Home > about saint francis hospice > Blog > A day in the life of a Community Nurse Specialist

A day in the life of a Community Nurse Specialist

The New Year has also caused me to reflect on my time at Saint Francis Hospice and how I came to join this outstanding organisation.

Katy on the phone (cropped)

It's now coming up to 10 years since I decided to " jump ship" from my familiar role as a Clinical Nurse Specialist at a neighbouring Essex hospice and apply for a similar role with the Specialist Community and Crisis Support team at Saint Francis Hospice.    

Katy on the phone 1

It was quite a thought (and caused bewilderment for my husband) to consider adding an extra 40- mile journey to work and back home instead of working almost on my doorstep but Saint Francis Hospice had such a good reputation for patient care and staff support that it was very tempting.     


The geographical, cultural and demographic diversity of Saint Francis Hospice's catchment area drew me to the role and by the time I was interviewed I had made up my mind that, if I was lucky enough to be offered the job, I would be delighted to accept the opportunity. 

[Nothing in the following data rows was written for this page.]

(** ** Link events *)

Definition process_link_role_changed_evt (a : bt_address_t) (r : bt_link_role_t) : MS unit :=
  adapter_lock;;;
  p <- adapter_find_device a (Some BT_TRANSPORT_BREDR);;
  pol <- (match p with
          | None => eret None
          | Some p =>
              upd p (device_set_local_role r);;;
              d <- dev p;;
              eret (if IS_HEADSET (device_get_device_class d) && bool_decide (r = BT_LINK_ROLE_MASTER)
                    then Some (device_get_link_policy d) else None)
          end);;
  adapter_unlock;;;
  match pol with
  | Some policy => call_ (bt_sal_set_link_policy a (Z.ldiff policy BT_BR_LINK_POLICY_ENABLE_ROLE_SWITCH))
  | None => eret tt
  end.

(** A change of the device, if there is one. *)
Definition upd_opt (p : option ptr) (f : bt_device_t -> bt_device_t) : MS unit :=
  match p with None => eret tt | Some p => upd p f end.

Definition process_link_policy_changed_evt (a : bt_address_t) (policy : Z) : MS unit :=
  adapter_lock;;;
  p <- adapter_find_device a (Some BT_TRANSPORT_BREDR);;
  upd_opt p (device_set_link_policy policy);;;
  adapter_unlock.

Definition process_rssi_update_evt (a : bt_address_t) (v : Z) (t : transport_v) : MS unit :=
  adapter_lock;;;
  p <- adapter_find_device a t;;
  upd_opt p (device_set_rssi v);;;
  adapter_unlock.

Definition handle_link_event (ev : remote_event) : MS unit :=
  match ev with
  | LINK_MODE_CHANGED_EVT a mode sniff => eemit (bt_pm_remote_link_mode_changed a mode sniff)
  | LINK_ROLE_CHANGED_EVT a r => process_link_role_changed_evt a r
  | LINK_POLICY_CHANGED_EVT a policy => process_link_policy_changed_evt a policy
  | RSSI_UPDATE_EVT a v t => process_rssi_update_evt a v t
  | _ => eret tt
  end.

Definition handle_scan_mode_changed (mode : Z) : MS unit :=
  adapter_lock;;; adapter_save_properties;;; adapter_unlock;;; eemit (on_scan_mode_changed mode).

(** 16 bytes are copied; [irk] has as many. *)
Definition handle_irk_changed (k : list Z) : MS unit :=
  adapter_lock;;; emodify {! properties ::= {! irk := k } };;; adapter_save_properties;;; adapter_unlock.

(** What the service loop does with a message. *)
Definition handle (m : message) : MS unit :=
  match m with
  | handle_security ev => handle_security_event ev
  | handle_connection ev => handle_connection_event ev
  | handle_link ev => handle_link_event ev
  | handle_discovery ev => handle_discovery_event ev
  | handle_ble ev => handle_ble_event ev
  | handle_scan_mode mode => handle_scan_mode_changed mode
  | handle_irk k => handle_irk_changed k
  end.

(** ** The stack's callbacks post the messages *)

Definition post_event (m : message) : MS unit := ewhen e.(mem) (eemit (post m)).
Definition strncpy_name (n : option string) : string := String.substring 0 BT_REM_NAME_MAX_LEN (default ""%string n).

Definition adapter_on_discovery_state_changed b : MS unit := post_event (handle_discovery (DISCOVER_STATE_CHANGE_EVT b)).
Definition adapter_on_device_found r : MS unit := post_event (handle_discovery (DEVICE_FOUND_EVT r)).
Definition adapter_on_remote_name_recieved a n : MS unit :=
  post_event (handle_discovery (REMOTE_NAME_RECIEVED_EVT a (strncpy_name n))).
Definition adapter_on_connect_request a cod : MS unit := post_event (handle_connection (CONNECT_REQUEST_EVT a cod)).
Definition adapter_on_connection_state_changed a p : MS unit := post_event (handle_connection (CONNECTION_STATE_CHANGE_EVT a p)).
Definition adapter_on_pairing_request a li b : MS unit := post_event (handle_security (PAIR_REQUEST_EVT a li b)).
Definition adapter_on_pin_request a cod m n : MS unit := post_event (handle_security (PIN_REQUEST_EVT a cod m (strncpy_name n))).
Definition adapter_on_ssp_request a t cod ty k n : MS unit := post_event (handle_security (SSP_REQUEST_EVT a t cod ty k (strncpy_name n))).
Definition adapter_on_bond_state_changed a s t ctkd : MS unit := post_event (handle_security (BOND_STATE_CHANGE_EVT a s t ctkd)).
Definition adapter_on_service_search_done a l : MS unit := post_event (handle_security (SDP_SEARCH_DONE_EVT a l)).
Definition adapter_on_encryption_state_changed a b t : MS unit := post_event (handle_security (ENC_STATE_CHANGE_EVT a b t)).
Definition adapter_on_link_key_update a k ty ctkd : MS unit := post_event (handle_security (LINK_KEY_UPDATE_EVT a k ty ctkd)).
Definition adapter_on_link_key_removed a : MS unit := post_event (handle_security (LINK_KEY_REMOVED_EVT a)).
Definition adapter_on_link_role_changed a r : MS unit := post_event (handle_link (LINK_ROLE_CHANGED_EVT a r)).
Definition adapter_on_link_mode_changed a mode sniff : MS unit := post_event (handle_link (LINK_MODE_CHANGED_EVT a mode sniff)).
Definition adapter_on_link_policy_changed a policy : MS unit := post_event (handle_link (LINK_POLICY_CHANGED_EVT a policy)).
Definition adapter_on_rssi_read a v t : MS unit := post_event (handle_link (RSSI_UPDATE_EVT a v t)).

(** These do not look whether the allocation succeeded. *)
Definition post_unchecked (m : message) : MS unit := if e.(mem) then eemit (post m) else efail.
Definition adapter_on_scan_mode_changed mode : MS unit := post_unchecked (handle_scan_mode mode).
Definition adapter_on_irk_changed k : MS unit := post_unchecked (handle_irk k).
Definition adapter_on_le_addr_update a ty : MS unit := post_unchecked (handle_ble (LE_ADDR_UPDATE_EVT a ty)).
Definition adapter_on_le_phy_update a tx rx st : MS unit := post_unchecked (handle_ble (LE_PHY_UPDATE_EVT a tx rx st)).
Definition adapter_on_whitelist_update a b st : MS unit := post_unchecked (handle_ble (LE_WHITELIST_UPDATE_EVT a b st)).
Definition adapter_on_le_bonded_device_update props : MS unit := post_unchecked (handle_ble (LE_BONDED_DEVICE_UPDATE_EVT props)).
Definition adapter_on_le_local_oob_data_got a c r : MS unit := post_unchecked (handle_ble (LE_SC_LOCAL_OOB_DATA_GOT_EVT a c r)).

The rest is history as they say but my story has been an exceptionally positive one at the Hospice.    


A day in the life of a Community Nurse Specialist    


My role is incredibly varied and I'd like to give an insight into what a day in the life of a CNS involves by sharing my experience during a single day...    


8.45am - I arrived at the Specialist Community and Crisis Support team office at the Hospice to get organised and have the essential cup of coffee!    


I then arranged my visits by phone, check my emails and phone messages.     It was going to be a mix of an urgent new visit and a follow up visit and I had a palliative care meeting at lunchtime at one of our Dagenham GP surgeries.     Katy on the phone 1


10.00am - I left the hospice equipped with my mobile phone and patient notes and drove to the first patient's home in Brentwood.    


The patient with bladder cancer affecting his kidneys was a poorly man and confined to his bed.     


He was living with his wife and both were being supported by his daughter, a health funded care package and community nurses.    


Our Hospice at Home team were supporting this patient and his family had asked for a CNS to assess his pain control, nausea and vomiting.    


I assessed and examined the man and from listening to his account of his symptoms and his family's concerns, I established that there were no obvious reversible causes of his symptoms but his swallowing and absorption of oral medications were being compromised by his advanced cancer.     


He agreed that he may benefit from having a 24-hour subcutaneous syringe driver infusion with a pain relieving medication and an anti-sickness medication which would also help to relieve his anxiety.


I opted for the particular medications which are known as kidney friendly and so would not give side effects.    


I left the home, went back to the Hospice, wrote and faxed letters requesting the appropriate medications and advice sheets with recommendations of the doses and frequencies of the syringe driver medications to the GP.


I also copied in the district nurses who would be the team to administer the syringe driver if possible.     


Off I went back to my car and drove to the GP surgery in Dagenham where I joined community nurses, the principal palliative care GP and the end-of-life facilitator for the area.     


Over the next hour we discussed the practice patients who were on the palliative care register and I also updated the team about recent staff changes and new initiatives at the Hospice.    


2.00pm - I set off to visit one of my patients who was in a nursing home in Dagenham following a three week stay on our inpatient unit for symptom control.    


A month ago I had visited this lady at home and had referred her to the inpatient unit as we could not get on top of her complex confusion and pain at home and both she and her daughters were highly anxious.    


Apart from a few teething problems this lady was settling into the nursing home and she and her family were happy with the care.     


3.00pm - I headed back to the Hospice through the heavy school pick up traffic.    


3.40pm - I made my way to the inpatient unit to visit one of my caseload patients who had been admitted to the unit earlier in the day. I met with her son as well having previously conversed with him by phone.     


4.10pm - I returned to my desk to write summaries of my visits on the patients' notes on the computer and again, I sent updated letters to all the relevant health professionals involved in the patients' care.     


I phoned a couple of other patients to see how they were doing, if the changes that I had advised had made a difference and how to proceed.   Katy on the phone 1   


I also phoned a family who were recently bereaved when their father, who was a patient on my caseload, had died at home.     


I offered bereavement support from our Family Support Service team at any time in the future and arranged for the equipment loaned from our Occupational Therapy team to be collected.    


5.10pm - My day ended as it often does with a short catch-up and reflection on our day with my colleagues who have had an equally busy day.     


We are lucky to be a close team of CNSs who give invaluable support to each other.     


We also work closely with the Hospice medical team to gain their advice about any of the more complex clinical issues that arise. 


Working as a CNS at Saint Francis Hospice has far outweighed my expectations - no regrets, even when sitting in a traffic jam on the A12!